Saved data entries
****************
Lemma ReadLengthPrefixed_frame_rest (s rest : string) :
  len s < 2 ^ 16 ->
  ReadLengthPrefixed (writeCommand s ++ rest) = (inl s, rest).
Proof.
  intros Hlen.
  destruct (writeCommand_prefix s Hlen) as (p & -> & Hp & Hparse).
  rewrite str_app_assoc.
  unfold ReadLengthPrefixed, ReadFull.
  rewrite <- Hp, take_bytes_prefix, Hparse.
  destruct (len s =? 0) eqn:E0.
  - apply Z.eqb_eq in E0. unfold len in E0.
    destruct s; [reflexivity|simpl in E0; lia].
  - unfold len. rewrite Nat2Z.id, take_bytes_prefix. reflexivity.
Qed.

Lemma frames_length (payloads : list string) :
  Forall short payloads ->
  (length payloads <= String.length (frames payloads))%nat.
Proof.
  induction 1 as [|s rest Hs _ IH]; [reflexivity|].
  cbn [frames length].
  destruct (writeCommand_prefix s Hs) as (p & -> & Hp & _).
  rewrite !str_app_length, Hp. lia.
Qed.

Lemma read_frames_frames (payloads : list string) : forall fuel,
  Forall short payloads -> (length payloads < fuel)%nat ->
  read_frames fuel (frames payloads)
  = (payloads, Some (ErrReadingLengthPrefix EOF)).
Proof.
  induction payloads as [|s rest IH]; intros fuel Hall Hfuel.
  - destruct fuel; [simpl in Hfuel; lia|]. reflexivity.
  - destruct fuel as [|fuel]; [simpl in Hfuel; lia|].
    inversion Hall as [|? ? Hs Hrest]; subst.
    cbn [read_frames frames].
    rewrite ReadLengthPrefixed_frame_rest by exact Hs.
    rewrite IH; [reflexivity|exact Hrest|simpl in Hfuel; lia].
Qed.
****************
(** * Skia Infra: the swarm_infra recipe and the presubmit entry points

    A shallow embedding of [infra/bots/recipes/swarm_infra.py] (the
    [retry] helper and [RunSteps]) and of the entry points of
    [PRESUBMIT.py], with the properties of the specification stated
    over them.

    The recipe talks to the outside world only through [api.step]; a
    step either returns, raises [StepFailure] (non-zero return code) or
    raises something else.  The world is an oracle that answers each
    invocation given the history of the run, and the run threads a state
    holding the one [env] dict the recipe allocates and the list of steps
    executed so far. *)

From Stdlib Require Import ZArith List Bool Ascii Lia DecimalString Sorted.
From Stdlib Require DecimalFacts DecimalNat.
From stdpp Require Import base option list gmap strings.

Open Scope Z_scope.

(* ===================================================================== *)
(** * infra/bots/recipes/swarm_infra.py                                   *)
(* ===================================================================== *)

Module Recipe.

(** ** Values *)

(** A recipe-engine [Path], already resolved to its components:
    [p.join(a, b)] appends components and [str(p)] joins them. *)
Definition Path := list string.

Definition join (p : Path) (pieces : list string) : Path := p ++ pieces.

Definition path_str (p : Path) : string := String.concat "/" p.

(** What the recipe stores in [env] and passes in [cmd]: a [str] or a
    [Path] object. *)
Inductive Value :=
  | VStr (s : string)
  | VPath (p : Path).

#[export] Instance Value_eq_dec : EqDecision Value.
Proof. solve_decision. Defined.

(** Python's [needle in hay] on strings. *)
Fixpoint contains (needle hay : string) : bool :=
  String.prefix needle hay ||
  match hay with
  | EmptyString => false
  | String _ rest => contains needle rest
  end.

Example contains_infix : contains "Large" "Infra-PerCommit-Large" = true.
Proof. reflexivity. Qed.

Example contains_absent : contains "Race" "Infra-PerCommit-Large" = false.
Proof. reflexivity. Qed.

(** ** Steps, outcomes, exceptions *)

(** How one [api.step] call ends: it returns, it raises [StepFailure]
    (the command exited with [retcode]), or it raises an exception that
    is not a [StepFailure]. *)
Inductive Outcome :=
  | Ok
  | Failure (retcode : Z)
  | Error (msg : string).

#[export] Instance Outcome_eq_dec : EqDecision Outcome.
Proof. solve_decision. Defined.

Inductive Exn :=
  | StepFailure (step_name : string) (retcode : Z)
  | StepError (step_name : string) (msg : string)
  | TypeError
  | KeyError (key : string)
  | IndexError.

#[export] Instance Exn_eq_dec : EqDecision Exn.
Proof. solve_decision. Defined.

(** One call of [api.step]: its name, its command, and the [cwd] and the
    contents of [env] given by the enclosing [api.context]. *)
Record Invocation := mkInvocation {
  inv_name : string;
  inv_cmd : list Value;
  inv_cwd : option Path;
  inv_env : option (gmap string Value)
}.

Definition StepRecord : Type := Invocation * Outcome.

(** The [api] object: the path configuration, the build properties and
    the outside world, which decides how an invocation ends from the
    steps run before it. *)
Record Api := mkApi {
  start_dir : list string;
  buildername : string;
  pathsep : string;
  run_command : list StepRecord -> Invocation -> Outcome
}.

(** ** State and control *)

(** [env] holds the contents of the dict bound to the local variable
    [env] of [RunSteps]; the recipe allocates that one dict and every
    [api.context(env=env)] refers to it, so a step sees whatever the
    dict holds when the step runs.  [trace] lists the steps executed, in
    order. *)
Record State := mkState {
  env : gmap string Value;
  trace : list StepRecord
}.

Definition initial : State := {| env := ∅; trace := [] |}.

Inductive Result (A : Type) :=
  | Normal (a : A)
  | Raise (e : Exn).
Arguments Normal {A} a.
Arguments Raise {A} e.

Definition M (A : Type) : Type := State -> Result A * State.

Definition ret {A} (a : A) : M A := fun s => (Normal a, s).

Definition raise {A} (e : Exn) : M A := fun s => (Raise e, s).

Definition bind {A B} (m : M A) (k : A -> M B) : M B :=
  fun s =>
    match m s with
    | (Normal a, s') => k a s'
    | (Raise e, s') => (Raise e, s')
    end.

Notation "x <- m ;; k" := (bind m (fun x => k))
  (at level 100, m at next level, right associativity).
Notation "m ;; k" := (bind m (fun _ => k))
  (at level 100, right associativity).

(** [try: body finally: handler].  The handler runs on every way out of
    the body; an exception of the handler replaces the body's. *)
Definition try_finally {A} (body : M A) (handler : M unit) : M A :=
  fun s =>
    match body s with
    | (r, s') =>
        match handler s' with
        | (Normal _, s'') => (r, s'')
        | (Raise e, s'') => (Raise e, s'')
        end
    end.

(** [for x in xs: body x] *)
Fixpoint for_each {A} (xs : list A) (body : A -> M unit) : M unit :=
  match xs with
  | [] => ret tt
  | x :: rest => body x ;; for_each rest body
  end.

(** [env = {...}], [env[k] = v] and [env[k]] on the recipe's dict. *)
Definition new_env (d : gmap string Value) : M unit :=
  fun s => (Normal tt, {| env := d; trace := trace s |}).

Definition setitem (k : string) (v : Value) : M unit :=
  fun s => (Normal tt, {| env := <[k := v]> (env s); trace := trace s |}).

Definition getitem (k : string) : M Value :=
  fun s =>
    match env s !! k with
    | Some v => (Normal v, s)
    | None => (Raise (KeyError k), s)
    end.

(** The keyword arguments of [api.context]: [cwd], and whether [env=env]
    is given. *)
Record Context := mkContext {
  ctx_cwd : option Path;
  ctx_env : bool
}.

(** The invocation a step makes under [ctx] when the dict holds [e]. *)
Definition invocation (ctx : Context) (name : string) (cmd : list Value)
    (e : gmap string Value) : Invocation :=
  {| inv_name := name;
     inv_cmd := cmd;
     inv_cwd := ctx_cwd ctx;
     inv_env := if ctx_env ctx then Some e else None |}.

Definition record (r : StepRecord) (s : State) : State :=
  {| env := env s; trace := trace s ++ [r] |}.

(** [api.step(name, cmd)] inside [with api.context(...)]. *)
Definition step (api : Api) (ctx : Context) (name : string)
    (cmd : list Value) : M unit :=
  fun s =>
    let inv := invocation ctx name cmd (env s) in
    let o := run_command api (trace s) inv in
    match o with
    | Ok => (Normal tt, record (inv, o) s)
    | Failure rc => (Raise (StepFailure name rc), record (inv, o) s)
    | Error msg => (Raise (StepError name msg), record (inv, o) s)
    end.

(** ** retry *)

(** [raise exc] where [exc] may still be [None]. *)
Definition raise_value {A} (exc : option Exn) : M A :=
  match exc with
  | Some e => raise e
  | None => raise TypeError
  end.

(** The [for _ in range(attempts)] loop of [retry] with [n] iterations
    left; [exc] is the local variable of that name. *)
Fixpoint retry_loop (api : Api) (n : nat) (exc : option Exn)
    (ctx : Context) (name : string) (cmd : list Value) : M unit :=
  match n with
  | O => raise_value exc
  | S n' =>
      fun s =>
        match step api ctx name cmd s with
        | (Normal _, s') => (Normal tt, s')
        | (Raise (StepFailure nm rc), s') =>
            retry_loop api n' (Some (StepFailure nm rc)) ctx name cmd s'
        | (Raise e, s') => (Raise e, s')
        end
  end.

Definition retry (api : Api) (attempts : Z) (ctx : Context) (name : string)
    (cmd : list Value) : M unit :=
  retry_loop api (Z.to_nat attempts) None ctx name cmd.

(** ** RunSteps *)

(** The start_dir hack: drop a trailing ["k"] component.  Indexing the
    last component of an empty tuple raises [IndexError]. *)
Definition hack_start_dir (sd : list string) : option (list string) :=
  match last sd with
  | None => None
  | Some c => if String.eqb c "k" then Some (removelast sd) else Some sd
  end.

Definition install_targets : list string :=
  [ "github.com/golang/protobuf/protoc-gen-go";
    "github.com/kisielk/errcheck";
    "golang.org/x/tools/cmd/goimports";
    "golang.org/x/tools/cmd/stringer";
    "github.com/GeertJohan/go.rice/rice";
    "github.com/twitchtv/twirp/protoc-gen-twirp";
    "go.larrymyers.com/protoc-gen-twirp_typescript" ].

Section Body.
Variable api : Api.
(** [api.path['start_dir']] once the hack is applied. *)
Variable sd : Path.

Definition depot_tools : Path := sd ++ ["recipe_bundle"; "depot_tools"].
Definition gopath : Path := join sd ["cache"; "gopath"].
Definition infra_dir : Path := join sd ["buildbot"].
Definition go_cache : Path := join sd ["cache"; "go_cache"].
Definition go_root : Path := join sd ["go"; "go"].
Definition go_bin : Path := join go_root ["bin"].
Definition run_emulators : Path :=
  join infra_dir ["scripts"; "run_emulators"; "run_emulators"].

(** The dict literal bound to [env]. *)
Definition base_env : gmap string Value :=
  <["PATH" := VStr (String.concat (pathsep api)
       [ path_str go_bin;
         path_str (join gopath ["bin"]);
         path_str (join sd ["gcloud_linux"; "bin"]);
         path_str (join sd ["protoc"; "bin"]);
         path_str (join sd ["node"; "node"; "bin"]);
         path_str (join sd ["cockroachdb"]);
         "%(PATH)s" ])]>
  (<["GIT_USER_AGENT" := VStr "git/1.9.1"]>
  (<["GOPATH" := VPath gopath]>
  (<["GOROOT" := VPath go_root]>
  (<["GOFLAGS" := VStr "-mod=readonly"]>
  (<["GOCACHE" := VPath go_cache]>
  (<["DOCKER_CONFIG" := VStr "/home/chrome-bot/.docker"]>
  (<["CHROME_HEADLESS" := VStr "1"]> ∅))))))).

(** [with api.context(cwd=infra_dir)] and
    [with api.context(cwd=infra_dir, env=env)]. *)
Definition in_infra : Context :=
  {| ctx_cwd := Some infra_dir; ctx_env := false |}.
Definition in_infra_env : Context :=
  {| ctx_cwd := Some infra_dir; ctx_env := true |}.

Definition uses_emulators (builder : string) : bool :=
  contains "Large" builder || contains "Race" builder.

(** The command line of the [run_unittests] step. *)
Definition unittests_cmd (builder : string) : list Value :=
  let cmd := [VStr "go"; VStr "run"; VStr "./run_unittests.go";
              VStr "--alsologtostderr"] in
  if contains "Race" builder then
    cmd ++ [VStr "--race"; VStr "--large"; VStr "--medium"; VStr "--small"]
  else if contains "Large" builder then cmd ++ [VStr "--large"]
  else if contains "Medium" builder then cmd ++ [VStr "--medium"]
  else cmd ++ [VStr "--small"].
****************
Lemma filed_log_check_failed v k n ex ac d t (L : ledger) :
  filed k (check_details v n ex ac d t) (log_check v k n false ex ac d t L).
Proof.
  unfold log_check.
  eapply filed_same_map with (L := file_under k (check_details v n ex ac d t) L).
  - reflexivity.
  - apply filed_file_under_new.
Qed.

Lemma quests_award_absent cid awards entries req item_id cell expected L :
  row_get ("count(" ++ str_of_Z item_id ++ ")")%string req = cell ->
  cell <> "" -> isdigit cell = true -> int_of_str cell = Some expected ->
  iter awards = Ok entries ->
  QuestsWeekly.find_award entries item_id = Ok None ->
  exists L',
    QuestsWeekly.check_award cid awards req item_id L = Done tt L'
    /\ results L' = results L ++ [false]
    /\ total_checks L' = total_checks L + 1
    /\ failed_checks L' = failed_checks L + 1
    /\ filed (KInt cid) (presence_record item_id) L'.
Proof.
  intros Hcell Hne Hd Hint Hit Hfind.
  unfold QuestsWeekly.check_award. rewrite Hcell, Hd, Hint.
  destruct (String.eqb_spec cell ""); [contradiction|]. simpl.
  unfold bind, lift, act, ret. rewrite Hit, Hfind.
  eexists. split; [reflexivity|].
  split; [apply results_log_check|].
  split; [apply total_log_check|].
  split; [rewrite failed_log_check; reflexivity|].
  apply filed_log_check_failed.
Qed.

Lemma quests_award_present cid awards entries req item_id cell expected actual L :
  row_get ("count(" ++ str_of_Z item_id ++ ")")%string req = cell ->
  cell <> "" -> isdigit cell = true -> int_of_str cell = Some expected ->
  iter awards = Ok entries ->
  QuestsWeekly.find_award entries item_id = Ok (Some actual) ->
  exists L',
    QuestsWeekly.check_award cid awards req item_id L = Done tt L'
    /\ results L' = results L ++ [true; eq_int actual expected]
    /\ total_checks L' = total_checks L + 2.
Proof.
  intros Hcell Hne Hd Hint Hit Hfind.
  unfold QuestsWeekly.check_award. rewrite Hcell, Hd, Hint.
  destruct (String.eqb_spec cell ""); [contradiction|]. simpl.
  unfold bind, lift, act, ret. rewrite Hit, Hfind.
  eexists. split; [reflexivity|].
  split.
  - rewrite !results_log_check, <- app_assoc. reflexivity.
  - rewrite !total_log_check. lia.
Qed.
****************
Check every line of the entries above, and copy those that carry the string "VPath".

  | VPath (p : Path).
  (<["GOPATH" := VPath gopath]>
  (<["GOROOT" := VPath go_root]>
  (<["GOCACHE" := VPath go_cache]>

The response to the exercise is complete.